2 febbraio ore 11:45, bar della stazione di Terni.
Prima volta dopo tempo che prendo il treno da sola.
Sintomatologia:
Trepidazione,
stomaco chiuso,
paura,
ricerca di una scusa plausibile per non partire,
ricerca di una scusa plausibile per farmi accompagnare a Roma con la macchina,
ricerca con lo sguardo di conoscenti per fare il viaggio insieme in treno,
disperazione perché non stavo trovando nessuno,
ascensore per il patibolo.
Pensieri felici:
Il workshop di Isidro Ferrer che valeva più di tutta la sintomatologia.
Mantra:
È difficile ma posso farcela.
Saluto Valerio come se partissi per andare sulla luna (cosa che non farei nemmeno se fossi obbligata) e salgo sul treno con tutte le valigie: quelle fisiche e quelle mentali.
Cerco facce amiche, mi siedo sul primo posto libero e davanti a me trovo la mimica stitica di una persona che non ha fatto il minimo movimento; mi chiedo se sia troppo faticoso sorridere.
Il treno parte, a Narni chiamo Valerio e gli dico che non ce la faccio.
Lui mi sprona almeno ad arrivare fino a Nera Montoro.
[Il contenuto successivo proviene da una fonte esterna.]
(** * Smith-Waterman local alignment with a linear gap penalty (gqss)

    A shallow embedding of the scoring kernel, the best-cell locator and the
    traceback ([linear_gap_smith_waterman.c], found in [src/gqss_file_io.c]
    from line 771), of the driver ([src/ednafull_linear_smith_waterman.c]),
    of the body of the pair report ([gqss_alignment_format.c], found in
    [src/gqss_file_io.c] from line 238) and of the functions that read a
    file, a line and a FASTA record ([src/gqss_file_io.c], lines 18-237),
    with the properties of the kernel,
    the locator, the traceback, the mismatch counter, the coordinates of the
    pair format, the TSV rows and the gap penalty of the command line.

    Conventions of the embedding:
    - [int64_t] is a [Z] wrapped into [-2^63, 2^63) after every addition and
      subtraction; C leaves a signed overflow undefined, so the statements
      about the values of cells and scores keep every sum and difference
      inside the range by their hypotheses (a gap penalty that is not
      negative, scores that fit), where the wrap is the identity;
      [uint64_t] counters are [Z] reduced modulo [2^64];
    - [size_t] indices are [nat]: every index the code computes is an offset
      into a block it was given;
    - a [char*] buffer is a [list ascii] written by index, a C string is the
      part of a buffer before its first NUL;
    - an [int64_t*] array is a [list Z] written by index;
    - a store outside a block does nothing and a load outside reads 0 or
      NUL; the statements keep every access inside by their hypotheses on
      lengths;
    - [malloc] returns a block whose prior content is supplied by the caller
      of the model (a function from offsets to cells);
    - a failed [assert] and a read outside the substitution table are
      explicit results. *)

From Stdlib Require Import ZArith Ascii String List Lia Bool.
From stdpp Require Import base list.

Local Open Scope Z_scope.
(** * Sweden Energy Price Planner: the price pipeline and the greedy slot selector

    A shallow embedding of [src/sweden-energy-price-planner.js]:
    [applyUserFees], [parsePriceData], [fetchPrices],
    [checkCacheAndFetchPrices], [findTopBestTimeSlots], the data path of
    [handleCalculate], the data of [renderPriceChart] and [callGeminiApi].

    Conventions of the embedding.
    - Prices are modelled twice. In the pipeline, from the raw records to
      the chart, a price is an exact rational ([Q]), [Infinity] being added
      where the source uses it ([Num]). [Binary64] gives [applyUserFees]
      and [findTopBestTimeSlots] with their prices as IEEE 754 doubles, as
      the engine computes them: the value of an all-in price, the value of
      a sum of prices and the block that a round chooses for its cost are
      stated there.
    - A [Date] is its epoch time in milliseconds ([Z]); the field
      [time_start] of a raw record is the instant that
      [new Date(item.time_start)] denotes.
    - The local time zone is a fixed offset [tzOffsetMs] from UTC.
    - The clock ([new Date()]) and the network are inputs of the functions
      that read them; a body that parses is an array of records, the format
      of the remote source.
    - [localStorage] is a finite map from keys to stored values.
    - What is written to the console and to the page is left out. *)

From stdpp Require Import gmap strings list fin_maps pretty.
From Stdlib Require Import QArith Qround Sorting.Sorted Permutation.
From Stdlib Require Import Floats.

Local Open Scope Z_scope.
#[local] Set Warnings "-inexact-float".

(** ** JavaScript helpers *)

Module Js.

(** [arr.slice(s, e)] for integer arguments, negative ones counting from
    the end of the array. *)
Definition slice {A} (l : list A) (s e : Z) : list A :=
  let len := Z.of_nat (length l) in
  let k := if s <? 0 then Z.max (len + s) 0 else Z.min s len in
  let f := if e <? 0 then Z.max (len + e) 0 else Z.min e len in
  firstn (Z.to_nat (f - k)) (skipn (Z.to_nat k) l).

(** [arr[x]] for a number [x]: [undefined] ([None]) unless [x] is a
    non-negative integer below the length. *)
Definition get {A} (l : list A) (x : Q) : option A :=
  if Qeq_bool (inject_Z (Qfloor x)) x && (0 <=? Qfloor x)
  then l !! Z.to_nat (Qfloor x)
  else None.

(** [x < y] on finite numbers. *)
Definition ltb (x y : Q) : bool := negb (Qle_bool y x).

(** Every object, the empty array included, is truthy. *)
Definition truthy_array {A} (l : list A) : bool := true.

(** [a || b] where [a] is an array. *)
Definition or_array {A} (a : list A) (b : list A) : list A :=
  if truthy_array a then a else b.

(** [arr.sort((a, b) => key(a) - key(b))]: the sort is stable. *)
Fixpoint insert_by {A} (key : A -> Z) (x : A) (l : list A) : list A :=
  match l with
  | [] => [x]
  | y :: l' => if key x <=? key y then x :: y :: l' else y :: insert_by key x l'
  end.
(** * Twitter user-blocking blocks: block, unblock, list blocked users

    A shallow embedding of
    [autogpt_platform/backend/backend/blocks/twitter/users/blocks.py].

    The three block classes of the file wrap one call each of the tweepy
    client.  Their static helpers run inside [try ... except
    tweepy.TweepyException: raise], their [run] methods are generators whose
    whole body sits inside [try ... except Exception as e: yield "error", ...].

    The embedding keeps that shape: a small monad [Gen] threads the history
    of vendor calls, collects the values a generator yields and propagates
    exceptions; [try_except] is Python's handler clause. *)

From Stdlib Require Import ZArith DecimalString DecimalPos DecimalZ.
From stdpp Require Import gmap strings list.

Set Warnings "-register-all,-clear-no-such-hyp".

(** ** Python values *)

(** The values that travel through request parameters, response metadata
    and block outputs. *)
Inductive pyval :=
  | PyNone
  | PyBool (b : bool)
  | PyInt (z : Z)
  | PyStr (s : string)
  | PyList (l : list pyval)
  | PyDict (d : gmap string pyval).

(** [bool(d)] for a dict, [bool(l)] for a list: both go through [len]. *)
Definition dict_truthy {V} (d : gmap string V) : bool := negb (size d =? 0)%nat.

Definition list_truthy {A} (l : list A) : bool :=
  match l with [] => false | _ :: _ => true end.

(** Python truthiness, as tested by [if v:]. *)
Definition truthy (v : pyval) : bool :=
  match v with
  | PyNone => false
  | PyBool b => b
  | PyInt z => negb (z =? 0)%Z
  | PyStr s => negb (String.eqb s "")
  | PyList l => list_truthy l
  | PyDict d => dict_truthy d
  end.

(** [str(n)] for an int: the decimal numeral, with a leading minus sign
    for negative numbers. *)
Definition str_int (z : Z) : string := NilZero.string_of_int (Z.to_int z).

(** An [int | None] and a [str | None] seen as plain values. *)
Definition py_of_opt_int (o : option Z) : pyval := from_option PyInt PyNone o.
Definition py_of_opt_str (o : option string) : pyval := from_option PyStr PyNone o.
Definition py_of_strs (l : list string) : pyval := PyList (PyStr <$> l).

(** ** Exceptions *)

(** Classes of the exceptions the code can meet.  tweepy's own hierarchy is
    [TweepyException] with subclass [HTTPException], itself the parent of the
    per-status classes.  [OtherException] stands for every class that derives
    from [Exception] but not from [TweepyException] ([ValueError],
    [TypeError], [requests.ConnectionError], ...).  Every value of this type
    is an instance of Python's [Exception]; the interpreter's own
    [KeyboardInterrupt], [SystemExit] and [GeneratorExit] are not raised by
    the code modelled here. *)
Inductive exc_class :=
  | TweepyException
  | HTTPException
  | BadRequest
  | Unauthorized
  | Forbidden
  | NotFound
  | TooManyRequests
  | TwitterServerError
  | OtherException (name : string).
Mentre lo chiamo a intermittenza, cambio posto e mi siedo vicino a un trio di donne alle prese con il TFA. Parlano di scuola, corsi e graduatorie con una confidenza tale da presupporre un’amicizia che vada oltre il corso seguito.
Sono solari, loquaci e questo mi permette di lasciarmi dietro tutte le stazioni che precedono Roma Termini.
Arrivo, ce l’avevo fatta.
Un viaggio di un'ora e qualche minuto conquistato con grande orgoglio.
Era il giorno della Candelora.
Me l’ha ricordato Michela in un messaggio.